Going over to chorus pedals, he's been seen using the Way Huge Blue Hippo which is a rather simple but great sounding analog effect. Another chorus that he prefers using is the Fulltone Mini DejaVibe, which is a stereo effect of great quality. Speaking of which, Mayer also used another famous stereo chorus, the Fulltone Mini DejaVibe.
Phasers are also not unusual to see in Mayer's signal chain and he's been rocking some MXR products, like the Eddie Van Halen signature EVH-90 and another the Phase 100 Script Vintage.
Delays and reverbs
John Mayer's love for that wet tone can be seen in his extensive use of different delay and reverb pedals. The well-known Line 6 DL4 is a pretty interesting one as it features a variety of delay effect presets. Other delays also include Way Huge Aqua-Puss, T-Rex Engineering Replica, Dunlop EP103 Echoplex, MXR Carbon Copy, and the Strymon TimeLine.
While we're at Strymon pedals, he also used the company's Flint Tremolo and Reverb pedal. Obviously a huge fan of Strymon, he's also used their Volante Magnetic Echo.
Of course, with Boss being one of the leading manufacturers, Mayer is fond of their RE-20 Space Echo dual pedal.

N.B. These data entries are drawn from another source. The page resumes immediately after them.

Lemma delete_item_ok t m it k : table_of t m -> it_key it = k -> it_hash it = picohash_hash k ->
  exists t', picohash_item_delete t it = Some t' /\ table_of t' (delete k m) /\ count t' = count t.
Proof.
  intros H Hk Hh. destruct (bin_lookup t m k H) as [l El]. unfold picohash_item_delete. rewrite Hh, El. cbn [mbind option_bind]. eexists. split; [done|]. split; [|done].
  destruct (to_ok _ _ H _ _ El) as [Hit Hnd]. rewrite Hk. eapply write_bin; [done|done|..].
  - intros x [Hin _]%remove_item_spec; [by apply Hit|done].
  - eapply sublist_NoDup; [exact Hnd|]. apply fmap_sublist, remove_item_sublist.
  - intros k' v' Hb. rewrite <- Hb in El. rewrite lookup_delete_Some, (to_map _ _ H k' v' l El). split.
    + intros [Hne [h Hin]]. exists h. apply remove_item_spec; [done|]. split; [done|]. cbn. congruence.
    + intros [h [Hin Hne]%remove_item_spec]; [|done]. cbn in Hne. split; [congruence|by exists h].
  - intros k' Hb. rewrite lookup_delete_ne; [done|]. intros ->. done.
Qed.

(** *** Registering and unregistering *)

(** What the tables of connections do with a hash table: a key is registered when it is not there yet, and unregistered when it is. *)
Inductive table_op := Register (k : K) (v : V) | Unregister (k : K).

Definition run_table_op (t : table) (o : table_op) : option table :=
  match o with
  | Register k v =>
    r ← picohash_retrieve t k;
    match r with Some _ => Some t | None => '(_, t) ← picohash_insert true t k v; Some t end
  | Unregister k =>
    r ← picohash_retrieve t k;
    match r with Some it => picohash_item_delete t it | None => Some t end
  end.

Fixpoint run_table_ops (t : table) (ops : list table_op) : option table :=
  match ops with
  | [] => Some t
  | o :: ops => t ← run_table_op t o; run_table_ops t ops
  end.

Definition map_op (m : gmap K V) (o : table_op) : gmap K V :=
  match o with
  | Register k v => match m !! k with Some _ => m | None => <[k := v]> m end
  | Unregister k => delete k m
  end.

Lemma table_op_ok t m o : table_of t m -> exists t', run_table_op t o = Some t' /\ table_of t' (map_op m o).
Proof.
  intros H. destruct o as [k v|k]; cbn [run_table_op map_op]; destruct (retrieve_ok t m k H) as (r & -> & Er & Hr); cbn [mbind option_bind].
  - destruct r as [it|]; cbn in Er; rewrite <- Er; [by exists t|]. destruct (insert_item_ok t m k v H (eq_sym Er)) as (t' & -> & H' & _). by exists t'.
  - destruct r as [it|]; cbn in Er.
    + destruct (Hr it eq_refl) as [Hk Hh]. destruct (delete_item_ok t m it k H Hk Hh) as (t' & -> & H' & _). by exists t'.
    + exists t. split; [done|]. by rewrite delete_id.
Qed.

But aside from these basic pedals, there have been countless others that helped shape his tone. Knowing how thorough Mayer is about his tone, there are always some equilizer pedals in his signal chain. A pretty interesting one is the MXR M-108, which is a 10-band EQ giving a lot of options for frequency boosting or cutting. There's also the unavoidable Boss GE-7 that's also been present on pedalboards of various musicians, both amateurs and professionals.
Booster pedals are also very frequent in his signal chain, like the Keeley Katana Pre Amp, Sabbadius Mr. White, and the JHS Kirkland. For some additional effects, John uses multi-FX units like the Roger Linn Design AdrenaLinn III.
Filters and different synths can also be found on Mayer's pedalboard and he's known for using stuff like Electro-Harmonix Q-Tron Plus, as well as the MicroSynth XO.
Having a variety of pedals, it's only obvious that Mayer needs a solid power supply, which is something that is essential in order to keep your tone without any unwanted noise. For this purpose, he has MXR Custom Audio Electronics MC403 which can power 16 pedals at the same time.
But after years of relying on tube amps and different pedals, John Mayer has been seen using a Kemper modeling amp. While it's somewhat of a controversial choice, we will see in the future if he'll completely abandon using complex big rigs and pedalboards in favor of very practical modeling amps.